Shaub menyelidiki perbedaan antara sampel yang terdiri atas 207 auditor dan sampel yang terdiri atas 91 mahasiswa akuntansi senior dengan enam variabel demogratis. Hasilnya menunjukkan bahwa usia dan pendidikan tidak secara signifikan berhubungan dengan tingkat moral reasoning kedua sampel. Tingkat moral reasoning yang lebih tinggi ditemukan untuk perempuan, individu dengan nilai rata-rata yang lebih tinggi dan individual yang mengambil mata kuliah etika. Selanjutntya, tingkat moral reasoning meningkat pada tingkat staf yang telah bekerja selama tiga tahun dan kemudian menurun mulai dari tingkat senior sampai tingkat partner. Temuan ini konsisten dengan temuan Ponemon.

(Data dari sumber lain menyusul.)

Lemma pending_add_spec user w :
  wp (pending_add user) w (fun r w' => same_disk w w' /\
    (forall e, r = Err e -> e <> ErrSecondFactorRequired) /\ forall token, r = Ok token ->
    (exists t, instant w w' t /\ m_pending (w_mem w') !! token = Some {|
       pl_userID := user_ID user; pl_email := user_Email user; pl_expires := Add t pendingLoginTTL;
       pl_attempts := 0; pl_passkey := None |}) /\
    (exists n random, (w_tick w <= n < w_tick w')%nat /\ env_rand n 32 = Some random /\
       token = RawURLEncodeToString random)).
Proof.
  apply wp_and_disk; [apply touches_pending_add|]. apply wp_intro. intros r w' Hr.
  cbn in Hr. destruct (env_rand (w_tick w) 32) as [random|] eqn:Hrand; cbn in Hr.
  2:{ injection Hr as <- <-. split; [by intros e [= <-]|done]. }
  split; [by intros e ->|]. intros token ->.
  cbn in Hr. injection Hr as <- <-. cbn. split.
  - eexists. split; [|unfold pendingLogins_add; by rewrite lookup_insert_eq].
    exists (w_tick w + 1)%nat. cbn. split; [lia|done].
  - exists (w_tick w), random. split_and!; try done; lia.
Qed.

Lemma ValidateToken_spec r w :
  wp (ValidateToken (as_csrf s) r) w (fun v w' =>
    same_disk w w' /\ same_mem w w' /\ (v = Ok tt -> csrf_valid r w)).
Proof.
  apply wp_and_disk; [apply touches_ValidateToken|].
  apply wp_and_keeps; [apply same_mem_ValidateToken|].
  apply wp_intro. intros v w' Hr ->. unfold csrf_valid. by rewrite Hr.
Qed.

(** A step that adds no session, whatever it returns. *)
Lemma wp_skip {A B} (p : Prog A) (f : A -> Prog B) w Q :
  touches [NAudit] p ->
  (forall a w', frame [NAudit] w w' -> wp (f a) w' Q) -> wp (bind p f) w Q.
Proof. intros Hp Hf. eapply wp_step; [apply Hp|exact Hf]. Qed.

Definition login_outcome (r : Request) (email password : string) (w : World) (res : res User)
    (w' : World) : Prop :=
  match res with
  | Ok user =>
      csrf_valid r w /\ unlocked w w' email /\ user_at w email user /\ user_Active user = true /\
      password_of user password /\ password_suffices w user /\
      signed_in r w w' (user_ID user) [AMRPassword] /\ failures_forgotten w' (user_Email user)
  | Err e =>
      fewer_sessions w w' /\
      (e = ErrSecondFactorRequired -> exists user token,
         csrf_valid r w /\ unlocked w w' email /\ user_at w email user /\
         user_Active user = true /\ password_of user password /\
         half_signed_in w w' user token)
  end.

Lemma refused_outcome r email password w w' e :
  frame [NAudit] w w' -> e <> ErrSecondFactorRequired ->
  login_outcome r email password w (Err e) w'.
Proof.
  intros Hf He. split; [|done]. eapply fewer_sessions_frame; [exact Hf|set_solver].
Qed.

(** What the browser is told when a second factor is needed. *)
Definition ask_second_factor (token : string) : Prog (res User) :=
  let! _ := setPendingCookie s token in
  let! _ := ClearToken (as_csrf s) in
  let! _ := RecordLogin "second_factor_required" in
  ret_err ErrSecondFactorRequired.

Lemma ask_second_factor_spec token w :
  wp (ask_second_factor token) w (fun res w' =>
    same_disk w w' /\ same_mem w w' /\ res = Err ErrSecondFactorRequired /\
    SetCookie (pending_cookie s token (Z.quot pendingLoginTTL Second)) ∈ w_out w').
Proof.
  apply wp_and_disk; [unfold ask_second_factor; touch|].
  apply wp_and_keeps; [unfold ask_second_factor; keep|].
  unfold ask_second_factor. apply wp_bind, wp_emit, wp_and.
  - do 2 (apply wp_bind, wp_intro; intros ? ? _). by apply wp_ret.
  - apply wp_intro. intros a w' Hr. apply (out_kept _ _ _ _ _ Hr). cbn. set_solver.
Qed.

Lemma signed_in_later r w1 w2 w w' userID amr :
  (w_tick w <= w_tick w1)%nat -> get CSessions (w_disk w1) = get CSessions (w_disk w) ->
  (w_tick w2 <= w_tick w')%nat -> w_disk w' = w_disk w2 ->
  w_out w2 `prefix_of` w_out w' ->
  signed_in r w1 w2 userID amr -> signed_in r w w' userID amr.
Proof.
  intros Ht Hd Ht2 Hd2 [l Ho] (x & token & rows & rows' & Hnew & Hg & Hg' & Hc & Hout).
  exists x, token, rows, rows'. rewrite Hd2, <-Hd, Ho. split_and!; try done; [|set_solver].
  by eapply new_session_later; [exact Ht| |exact Hnew].
Qed.

Lemma Login_spec r email password w :
  wp (Login s r email password) w (login_outcome r email password w).
Proof.
  unfold Login. eapply wp_step; [apply ValidateToken_spec|]. intros v w1 (Hd1 & Hm1 & Hcsrf).
  destruct v as [[]|]; [specialize (Hcsrf eq_refl)|].
  2:{ apply wp_ret, refused_outcome; [by apply same_disk_frame|done]. }
  eapply wp_step; [apply is_locked_spec|]. intros b w2 (Hd2 & Hm2 & Hun).
  apply wp_if; intros Hb.
  { apply wp_skip; [touch|]. intros _ w3 Hf3. apply wp_skip; [touch|]. intros _ w4 Hf4.
    apply wp_ret, refused_outcome; [|done].
    transitivity w3; [|done]. transitivity w2; [|done]. apply same_disk_frame. by transitivity w1. }
  specialize (Hun Hb). assert (same_disk w w2) as Hd02 by (by transitivity w1).
  eapply wp_step; [apply Authenticate_spec|]. intros a w3 (Hd3 & Hauth & Hne).
  assert (same_disk w w3) as Hd03 by (by transitivity w2).
  destruct a as [user|e].
  2:{ specialize (Hne e eq_refl).
    apply wp_skip; [touch|]. intros _ w4 Hf4. apply wp_skip; [touch|]. intros _ w5 Hf5.
    apply wp_skip; [touch|]. intros _ w6 Hf6. apply wp_ret, refused_outcome; [|done].
    transitivity w5; [|done]. transitivity w4; [|done]. transitivity w3; [|done].
    by apply same_disk_frame. }
  clear Hne. destruct (Hauth user eq_refl) as (Hat & Hact & Hpw).
  assert (user_at w email user) as Hat0.
  { destruct Hat as (rows & Hg & Hf). exists rows. by rewrite <-(proj2 Hd02). }
  eapply wp_step; [apply hasSecondFactor_spec|]. intros second w4 (Hd4 & Hm4 & Hsuff).
  assert (same_disk w w4) as Hd04 by (by transitivity w3).
  apply wp_if; intros Hsec.
  - eapply wp_try; [apply pending_add_spec| |].
    2:{ intros e w5 (Hd5 & Hne & _). apply refused_outcome; [|exact (Hne e eq_refl)].
        apply same_disk_frame. by transitivity w4. }
    intros token w5 (Hd5 & _ & Hpend). destruct (Hpend token eq_refl) as [(t & Ht & Hp) Hrand].
    eapply wp_mono; [apply ask_second_factor_spec|]. cbn beta.
    intros res w6 (Hd6 & Hm6 & -> & Hout). assert (same_disk w w6) as Hd06.
    { transitivity w4; [done|]. by transitivity w5. }
    split; [by apply fewer_sessions_same|]. intros _. exists user, token. split_and!; try done.
    + eapply unlocked_later; [exact (proj1 Hd1)| |exact Hm1|exact Hun].
      destruct Hd3, Hd4, Hd5, Hd6. lia.
    + split; [|split; [|exact Hout]].
      * exists t. rewrite Hm6. split; [|done].
        eapply instant_in; [exact (proj1 Hd04)|exact (proj1 Hd6)|done].
      * destruct Hrand as (n & random & Hn & Hr & Heq). exists n, random. destruct Hd04, Hd6.
        split_and!; try done; lia.
  - specialize (Hsuff Hsec). eapply wp_try; [apply startSession_spec| |].
    2:{ intros e w5 [Hf _]. destruct (Hf e eq_refl) as [Hfew Hne]. split; [|done].
        etransitivity; [by apply fewer_sessions_same|exact Hfew]. }
    intros [] w5 [_ Hok]. destruct (Hok tt eq_refl) as (Hin & Hforgot & _). apply wp_ret.
    assert (w_tick w4 <= w_tick w5)%nat as Ht5.
    { destruct Hin as (x & token & rows & rows' & (_ & _ & _ & (n & rd & Hn & _) & _) & _). lia. }
    cbn [login_outcome]. split_and!; try done.
    + eapply unlocked_later; [exact (proj1 Hd1)| |exact Hm1|exact Hun].
      destruct Hd3, Hd4. lia.
    + destruct Hsuff as [Hs1 Hs2]. split; [done|]. intros Hp. destruct (Hs2 Hp) as (rows & Hg & Hr).
      exists rows. by rewrite <-(proj2 Hd03).
    + eapply (signed_in_later r w4 w5); try done; [exact (proj1 Hd04)|by rewrite (proj2 Hd04)].
Qed.

(** A second factor is never a password's to replace: a login that ends in a
    session found no authenticator and no passkey, and every other login adds
    no session. *)

(** Claim C24.  A password login that succeeds came with a valid CSRF token
    for an address that was not locked out; the store knows the address for
    an active user whose hash the password verifies against, and who has
    neither an authenticator nor a passkey.  It adds one session, for that
    user, whose token is new random bytes, with the methods ["pwd"], sends the
    token in a cookie, removes at most the session the request came with, and
    clears the user's failed attempts. *)
Theorem login_sound r email password w user w' :
  run (Login s r email password) w = (Ok user, w') ->
  csrf_valid r w /\ unlocked w w' email /\ user_at w email user /\ user_Active user = true /\
  password_of user password /\ password_suffices w user /\
  signed_in r w w' (user_ID user) [AMRPassword] /\ failures_forgotten w' (user_Email user).
Proof. intros Hr. exact (wp_run _ _ _ _ _ (Login_spec r email password w) Hr). Qed.

(** Claim C34.  A password login that does not succeed adds no session; when
    it asks for a second factor, the password was right and the account not
    locked, and the pending login it leaves names the user, expires in five
    minutes, counts no attempts and is sent to the browser. *)
Theorem login_refused r email password w e w' :
  run (Login s r email password) w = (Err e, w') ->
  fewer_sessions w w' /\
  (e = ErrSecondFactorRequired -> exists user token,
     csrf_valid r w /\ unlocked w w' email /\ user_at w email user /\
     user_Active user = true /\ password_of user password /\ half_signed_in w w' user token).
Proof. intros Hr. exact (wp_run _ _ _ _ _ (Login_spec r email password w) Hr). Qed.
End signin.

Sweeney memperluas garis riset ini dengan menyelidiki asosiasi antara faktor-faktor demografis dan organisasional (misalnya kepuasan kerja, posisi, gender, dan status sosio-ekonomi) dengan tingkat moral reasoning dari auditor. Sebuah kuesioner dan DIT dikirim kepada auditor dari delapan kantor akuntan publik di bagian barat tengah  Amerika serikat dan menghasilkan sampel akhir yang terdiri atas 314 subjek. Konsisten dengan hasil yang disampaikan oleh Ponemon, studi tersebut menunjukkan bahwa skor DIT menurun seiring dengan peningkatan tingkat posisi pada perusahaan sampel. Investigasi selanjutnya menunjukkan bahwa keahlian moral sangat berhubungan dengan orientasi politik auditor (liberal atau konservatif) dan gender.

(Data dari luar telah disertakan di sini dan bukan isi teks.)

(** One code was added, for the request, user and session, and [resp] takes it
    to the request's redirect URI. *)
Definition code_given (w w' : World) (req : AuthorizeRequest) (user : User) (session : Session)
    (resp : Response) : Prop :=
  exists c rows t, get CAuthCodes (w_disk w) = FData rows /\
    get CAuthCodes (w_disk w') = FData (rows ++ [c]) /\
    fresh_id w w' (ac_Code c) /\ ac_ClientID c = ar_ClientID req /\ ac_UserID c = user_ID user /\
    ac_RedirectURI c = ar_RedirectURI req /\ ac_Scope c = ar_Scope req /\
    ac_CodeChallenge c = ar_CodeChallenge req /\
    ac_CodeChallengeMethod c = ar_CodeChallengeMethod req /\ ac_Nonce c = ar_Nonce req /\
    ac_AuthTime c = session_CreatedAt session /\ ac_AMR c = session_AMR session /\
    ac_Used c = false /\ instant w w' t /\ ac_ExpiresAt c = Add t (oh_codeTTL h) /\
    resp = match BuildAuthorizationResponse (ar_RedirectURI req) (ac_Code c) (ar_State req) with
           | Some url => Redirected url StatusFound
           | None => Panicked
           end.

Lemma touches_issueCode req userID authTime amr : touches [NAuthCodes] (issueCode h req userID authTime amr).
Proof. unfold issueCode, CreateAuthCode, mapErr. touch. Qed.

Lemma issueCode_spec req user session w :
  wp (issueCode h req (user_ID user) (session_CreatedAt session) (session_AMR session)) w
    (fun resp w' => frame [NAuthCodes] w w' /\
       (no_code w w' \/ code_given w w' req user session resp)).
Proof.
  apply wp_and; [apply touches_issueCode|]. unfold issueCode.
  eapply (wp_step _ _ _ (fun r w' => match r with
    | Ok c => code_given w w' req user session
        (match BuildAuthorizationResponse (ar_RedirectURI req) (ac_Code c) (ar_State req) with
         | Some url => Redirected url StatusFound | None => Panicked end)
    | Err _ => no_code w w' end)).
  2:{ intros [c|e] w1 Hc; apply wp_ret; [by right|by left]. }
  unfold CreateAuthCode. apply wp_bind, wp_uuid, wp_bind, wp_now.
  eapply wp_try_map; [apply law_AuthCodes_Create| |].
  2:{ intros e w1 Hu. cbn beta in Hu. unfold no_code.
      destruct (upd_Err_contents _ _ _ _ _ Hu) as [Hd|Hd]; [left; by rewrite Hd|by right]. }
  intros c w1 Hu. cbn beta in Hu. apply wp_bind, wp_emit, wp_ret.
  pose proof (frame_tick _ _ _ (upd_frame _ _ _ _ _ Hu)) as Ht. cbn in Ht.
  apply upd_Ok in Hu as (rows & t & u & rows' & Hrows & _ & _ & Hf & Hg).
  unfold rows_add in Hf. case_match; [|done]. injection Hf as <- <-. cbn in Hrows.
  eexists _, rows, _. cbn. split_and!; try done.
  - exists (w_tick w). cbn. split; [lia|done].
  - exists (w_tick w + 1)%nat. cbn. split; [lia|done].
Qed.

Lemma no_code_frame cs w w' : frame cs w w' -> NAuthCodes ∉ cs -> no_code w w'.
Proof. intros Hf Hn. left. by apply (frame_get _ _ _ _ Hf). Qed.

Lemma no_code_after w w1 w' : same_disk w w1 -> no_code w1 w' -> no_code w w'.
Proof. unfold no_code. by intros [_ ->]. Qed.

Lemma code_given_after cs w w1 w' req user session resp :
  frame cs w w1 -> NAuthCodes ∉ cs ->
  code_given w1 w' req user session resp -> code_given w w' req user session resp.
Proof.
  intros Hf Hn (c & rows & t & Hg & Hg' & (n & Hn' & Hu) & ?&?&?&?&?&?&?&?&?&?& (k & Hk & Ht) &?&?).
  pose proof (frame_tick _ _ _ Hf).
  exists c, rows, t. rewrite <-(frame_get _ CAuthCodes _ _ Hf) by done. split_and!; try done.
  - exists n. split; [lia|done].
  - exists k. split; [lia|done].
Qed.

Jeffrey dan Weatherholt (1996)

Jeffrey dan Weatherholt menyelidiki perbedaan pengembangan etika, komitmen profesional, dan sikap terhadap aturan antara akuntan pada kantor akuntan publik yang termasuk kategori 6 besar (big 6) dan akuntan pada perusahaan yang termasuk dalam Fortune 500. Mereka menemukan bahwa tidak terdapat perbedaan dalam tingkat pengembangan etika di kedua kelompok tersebut atau peringkat dalam kantor akuntan publik. Namun  demikian, terdapat perbedaan antara kantor akuntan publik dengan kantor akuntan perseorangan. Komitmen profesional partner lebih kuat daripada komitmen profesional senior, sementara sikap terhadap aturan tidak berbeda di antara kedua kelompok atau peringkat di kantor akuntan publik. Komitmen profesional dan kepatuhan pada aturan secara signifikan dan positif saling berhubungan. Komitmen profesional dan pengembangan etika berhubungan secara terbalik. Hasil ini menunjukkan bahwa proses tingkat sosialisasi mungkin berbeda sesuai dengan limgkungan kerjanya.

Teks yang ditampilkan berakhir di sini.